This course does two things. First, it increases the knowledge of staff, so that they can be more effective in giving information to victims of every sort of crime. They have to know and understand, for instance, what a victim may be facing in terms of their journey through the criminal justice system and what other services are available that they might need. Then second, they will also develop and improve their capacity to empathise with victims. The ability to put yourself imaginatively into the shoes of a victim, to feel what they feel, though without allowing that to cloud your judgement, is so important if you are to win their trust and help them through what can sometimes be a stressful and labyrinthine process.

I congratulated the individuals who obtained certificates, but also the organisation, Victim Support. They have pioneered this professional course – which is validated by the Open College Network – here in South Yorkshire and Humberside. So ‘our’ graduating students were the first in the country. It means that when I write in the new Police and Crime Plan that I want victims of crime to have more confidence in the criminal justice system, I know that Victim Support staff are among the best qualified in the country to give it.

Deconstructing government announcements

This week I held a special meeting of the Public Accountability Board. This was when I determined the precept for policing for 2022-2023. My proposal to increase the precept by 4.69% – an amount which is now less than general inflation – had been accepted by the Leaders of the four district councils, the elected mayor and the Police and Crime Panel – though two councillors on the panel voted against. (It equates to 13p per week for most residents.)

However, one of our local MPs seems not to understand what the government has announced for policing.

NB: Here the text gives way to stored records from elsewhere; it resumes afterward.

(** * PhoneInput: the country selector and number field of clerk-js

    A shallow embedding of
    [packages/clerk-js/src/ui.retheme/elements/PhoneInput/PhoneInput.tsx].

    The component is a React function component.  Its callbacks are modelled
    as functions that return the list of effects they perform, in order; the
    effects are then interpreted over a [World] that holds what the callbacks
    can reach: the state kept by the [useFormattedPhoneNumber] hook, the
    [phoneInputRef] cell, the keyboard focus, the dependency remembered by
    [useEffect], the calls handed to the [onChange] prop and the module-level
    array [countryOptions].

    The file imports [IsoToCountryMap] and [useFormattedPhoneNumber] and
    does not define them: the table, [parsePhoneString], [numberWithCode]
    and [formattedNumber] are variables of the section, and the setters of
    the hook are modelled in [Module Hook].

    JavaScript strings are modelled by [string], the bytes of their UTF-8
    form.  [toLowerCase] is written out for strings of ASCII characters,
    where it folds the letters A to Z; for any other string it follows the
    case mappings of the Unicode Character Database, which are a variable
    of the section ([unicodeLower]). *)

From Stdlib Require Import Ascii NArith.
From stdpp Require Import gmap strings list fin_maps.

(** ** Strings *)

Module Js.

(** [s.startsWith(t)] *)
Fixpoint startsWith (s t : string) {struct t} : bool :=
  match t, s with
  | EmptyString, _ => true
  | String _ _, EmptyString => false
  | String c t', String d s' => Ascii.eqb c d && startsWith s' t'
  end.

(** [s.includes(t)]: [t] occurs somewhere in [s]. *)
Fixpoint includes (s t : string) : bool :=
  startsWith s t ||
  match s with
  | EmptyString => false
  | String _ s' => includes s' t
  end.

(** A letter from A to Z folded to its small form; any other character as
    it is. *)
Definition lower (c : ascii) : ascii :=
  let n := N_of_ascii c in
  if ((65 <=? n) && (n <=? 90))%N then ascii_of_N (n + 32) else c.

(** The letters A to Z of a string folded to a to z. *)
Fixpoint lowerAscii (s : string) : string :=
  match s with
  | EmptyString => EmptyString
  | String c s' => String (lower c) (lowerAscii s')
  end.

(** A letter from a to z raised to its capital form; any other character
    as it is. *)
Definition upper (c : ascii) : ascii :=
  let n := N_of_ascii c in
  if ((97 <=? n) && (n <=? 122))%N then ascii_of_N (n - 32) else c.

(** The letters a to z of a string raised to A to Z. *)
Fixpoint upperAscii (s : string) : string :=
  match s with
  | EmptyString => EmptyString
  | String c s' => String (upper c) (upperAscii s')
  end.

(** Every character of the string is an ASCII character. *)
Fixpoint isAscii (s : string) : bool :=
  match s with
  | EmptyString => true
  | String c s' => (N_of_ascii c <? 128)%N && isAscii s'
  end.

(** [s.toLowerCase()].  On a string of ASCII characters it folds the letters
    A to Z and leaves the rest.  On any other string it applies the case
    mappings of the Unicode Character Database, which can change the length
    of a string and depend on what stands around a character; they are not
    written out: [unicodeLower] stands for them. *)
Definition toLowerCase (unicodeLower : string -> string) (s : string) : string :=
  if isAscii s then lowerAscii s else unicodeLower s.

(** The characters of a string. *)
Fixpoint chars (s : string) : list ascii :=
  match s with
  | EmptyString => []
  | String c s' => c :: chars s'
  end.

(** [t] is a substring of [s]. *)
Definition substring_of (t s : string) : Prop :=
  exists pre post : string, s = pre +:+ t +:+ post.

(** [f] works on the two sides of a space apart.  The lower-casing of
    JavaScript does: a space has no case, maps to itself, and ends the
    context that the mapping of a character looks at. *)
Definition splits_at_space (f : string -> string) : Prop :=
  forall a b : string, f (a +:+ " " +:+ b) = f a +:+ " " +:+ f b.

End Js.

(** ** The country table ([countryCodeData]) *)

Definition CountryIso := string.

Record CountryEntry := {
  iso : CountryIso;
  name : string;
  code : string
}.

(** A [Map] of JavaScript, as the list of its entries in insertion order. *)
Definition JsMap (K V : Type) := list (K * V).

Definition values {K V : Type} (m : JsMap K V) : list V := map snd m.

(** ** Select options *)

Record SelectOption := {
  searchTerm : string;
  value : string;
  country : CountryEntry
}.

Definition createSelectOption (country : CountryEntry) : SelectOption :=
  {| searchTerm := iso country +:+ " " +:+ name country +:+ " " +:+ code country;
     value := iso country +:+ " " +:+ name country +:+ " " +:+ code country;
     country := country |}.

(** [options.find(o => o.country.iso === iso) || options[0]];
    [None] stands for [undefined]. *)
Definition selectedCountryOption (options : list SelectOption) (iso0 : CountryIso)
  : option SelectOption :=
  match find (fun o => String.eqb (iso (country o)) iso0) options with
  | Some o => Some o
  | None => head options
  end.

(** ** Events and effects *)

Definition Element := nat.
Definition Callback := nat.

Record ChangeEvent := { target_value : string }.

(** [clipboardData.getData(format)] *)
Record ClipboardEvent := { getData : string -> string }.

(** What a callback can do to the world.  [WriteOptions] is an assignment
    into the module's [countryOptions] array or into one of its options and
    entries, which JavaScript allows to any code that holds the array; no
    callback of the file performs it. *)
Inductive Effect :=
| PreventDefault
| SetNumber (s : string)
| SetIso (i : CountryIso)
| SetNumberAndIso (s : string)
| Focus (el : Element)
| OnChangeProp (f : Callback) (e : ChangeEvent)
| WriteOptions (opts : list SelectOption).

Definition handlePaste (e : ClipboardEvent) : list Effect :=
  PreventDefault ::
  let inputValue := getData e "text" in
  if Js.includes inputValue "+" then [SetNumberAndIso inputValue]
  else [SetNumber inputValue].

Definition handlePhoneNumberChange (e : ChangeEvent) : list Effect :=
  let inputValue := target_value e in
  if Js.includes inputValue "+" then [SetNumberAndIso inputValue]
  else [SetNumber inputValue].

(** The [onChange] of [Select]; [current] is [phoneInputRef.current]. *)
Definition selectOnChange (current : option Element) (opt : SelectOption)
  : list Effect :=
  SetIso (iso (country opt)) ::
  match current with
  | Some el => [Focus el]
  | None => []
  end.

(** ** The state kept by [useFormattedPhoneNumber] *)

Module Hook.

(** Modelled from the spec: [useFormattedPhoneNumber] is not part of the
    file; its transient state is the current ISO selection and the current
    local number. *)
Record State := { iso : CountryIso; number : string }.

(** Modelled from the spec: [setNumber] of the absent hook is a
    local-number edit only. *)
Definition setNumber (s : string) (st : State) : State :=
  {| iso := iso st; number := s |}.

(** Modelled from the spec: [setIso] of the absent hook updates the ISO. *)
Definition setIso (i : CountryIso) (st : State) : State :=
  {| iso := i; number := number st |}.

(** Modelled from the spec: [setNumberAndIso] of the absent hook replaces
    both the number and the country inferred from the string; the inference
    itself ([parsePhoneString]) is a parameter. *)
Definition setNumberAndIso (parsePhoneString : string -> State)
    (s : string) (st : State) : State :=
  parsePhoneString s.

End Hook.

(** ** Props *)

Inductive Value :=
| VUndefined
| VStr (s : string)
| VNum (n : Z)
| VBool (b : bool)
| VFun (f : Callback)
| VOnPaste (h : ClipboardEvent -> list Effect)
| VOnChange (h : ChangeEvent -> list Effect)
| VSx.

(** [const { onChange, value, locationBasedCountryIso, sx, ...rest } = props] *)
Definition rest (props : gmap string Value) : gmap string Value :=
  delete "sx" (delete "locationBasedCountryIso"
    (delete "value" (delete "onChange" props))).

(** [onChangeProp?.({ target: { value: numberWithCode } })]; the prop is a
    handler or is missing. *)
Definition callOnChangeProp (onChangeProp : option Value) (numberWithCode : string)
  : list Effect :=
  match onChangeProp with
  | Some (VFun f) => [OnChangeProp f {| target_value := numberWithCode |}]
  | _ => []
  end.

(** ** The world the callbacks act on *)

Record World := {
  hook : Hook.State;
  phoneInputRef : option Element;
  activeElement : option Element;
  effectDeps : option string;
  onChangeCalls : list (Callback * ChangeEvent);
  optionsStore : list SelectOption
}.

Definition with_hook (h : Hook.State) (w : World) : World :=
  {| hook := h; phoneInputRef := phoneInputRef w;
     activeElement := activeElement w; effectDeps := effectDeps w;
     onChangeCalls := onChangeCalls w; optionsStore := optionsStore w |}.

Definition with_focus (el : Element) (w : World) : World :=
  {| hook := hook w; phoneInputRef := phoneInputRef w;
     activeElement := Some el; effectDeps := effectDeps w;
     onChangeCalls := onChangeCalls w; optionsStore := optionsStore w |}.

Definition with_deps (d : string) (w : World) : World :=
  {| hook := hook w; phoneInputRef := phoneInputRef w;
     activeElement := activeElement w; effectDeps := Some d;
     onChangeCalls := onChangeCalls w; optionsStore := optionsStore w |}.

Definition with_call (f : Callback) (e : ChangeEvent) (w : World) : World :=
  {| hook := hook w; phoneInputRef := phoneInputRef w;
     activeElement := activeElement w; effectDeps := effectDeps w;
     onChangeCalls := onChangeCalls w ++ [(f, e)];
     optionsStore := optionsStore w |}.

Definition with_options (opts : list SelectOption) (w : World) : World :=
  {| hook := hook w; phoneInputRef := phoneInputRef w;
     activeElement := activeElement w; effectDeps := effectDeps w;
     onChangeCalls := onChangeCalls w; optionsStore := opts |}.

(** The effect writes the module's array. *)
Definition writesOptions (eff : Effect) : bool :=
  match eff with
  | WriteOptions _ => true
  | _ => false
  end.

Inductive Event :=
| Paste (e : ClipboardEvent)
| Change (e : ChangeEvent)
| SelectCountry (opt : SelectOption)
| Rerender.

(** ** What a render shows *)

(** [CountryCodeListItem]: the check mark is visible for the selected item
    only ([isSelected] may be missing), next to the name and "+code". *)
Record ListItem := {
  checkVisible : bool;
  itemName : string;
  itemCode : string
}.

Definition CountryCodeListItem (isSelected : option bool) (country : CountryEntry)
  : ListItem :=
  {| checkVisible := match isSelected with Some true => true | _ => false end;
     itemName := name country;
     itemCode := "+" +:+ code country |}.

(** The [renderOption] handed to [Select]. *)
Definition renderOption (opt : SelectOption) (index : nat) (isSelected : bool)
  : ListItem :=
  CountryCodeListItem (Some isSelected) (country opt).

He has written in a newsletter that an extra £17.2m is available for policing in South Yorkshire in the coming year. This is true – but only if the precept is raised by £10 on a Band D property – which is what I proposed but he opposes. This is because when the government says that funding for policing in South Yorkshire will increase by £17.2m in the coming financial year, it is not just talking about what it will give in grant but also about what can be raised in the precept.

Government grant will rise by £12.7m – an increase of 5.8%, for which we are grateful. The precept at the level I have proposed adds a further £5.4m – an increase in funding of 5.9%. Together this brings an additional £17.2m for policing and allows us to take on our full quota of new officers without damaging existing activities.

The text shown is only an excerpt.